(Exercise)
Everything from the line with "let '(st, term)" to the end of the entries should be copied exactly, and nothing else.

(The data)

(* Create recognizer *)
Definition create_recognizer_nif : nif := fun st argv =>
  a0 ← arg argv 0;
  match enif_get_resource st a0 MODEL_TYPE with
  | None => Done (st, enif_make_badarg)
  | Some model_res =>
      a1 ← arg argv 1;
      match enif_get_double a1 with
      | None => Done (st, enif_make_badarg)
      | Some sample_rate =>
          m ← get_model st model_res;
          let '(st, rec) :=
            call_recognizer_new st m (float_of_double sample_rate) in
          if decide (rec = NULL) then
            Done (st, Value (make_error "recognizer_creation_failed"))
          else
            let '(st, res) := enif_alloc_resource st RECOGNIZER_TYPE in
            st ← set_recognizer st res rec;
            let '(st, term) := enif_make_resource st res in
            let st := enif_release_resource st res in
            Done (st, Value (enif_make_tuple2 (enif_make_atom "ok") term))
      end
  end.

(* Set max alternatives *)
Definition set_max_alternatives_nif : nif := fun st argv =>
  a0 ← arg argv 0;
  match enif_get_resource st a0 RECOGNIZER_TYPE with
  | None => Done (st, enif_make_badarg)
  | Some rec_res =>
      a1 ← arg argv 1;
      match enif_get_int a1 with
      | None => Done (st, enif_make_badarg)
      | Some max_alternatives =>
          r ← get_recognizer st rec_res;
          let st := call_recognizer_set_max_alternatives st r max_alternatives in
          Done (st, Value (enif_make_atom "ok"))
      end
  end.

(Response to the task)
            let '(st, term) := enif_make_resource st res in
            let st := enif_release_resource st res in
            Done (st, Value (enif_make_tuple2 (enif_make_atom "ok") term))
      end
  end.

(* Set max alternatives *)
Definition set_max_alternatives_nif : nif := fun st argv =>
  a0 ← arg argv 0;
  match enif_get_resource st a0 RECOGNIZER_TYPE with
  | None => Done (st, enif_make_badarg)
  | Some rec_res =>
      a1 ← arg argv 1;
      match enif_get_int a1 with
      | None => Done (st, enif_make_badarg)
      | Some max_alternatives =>
          r ← get_recognizer st rec_res;
          let st := call_recognizer_set_max_alternatives st r max_alternatives in
          Done (st, Value (enif_make_atom "ok"))
      end
  end.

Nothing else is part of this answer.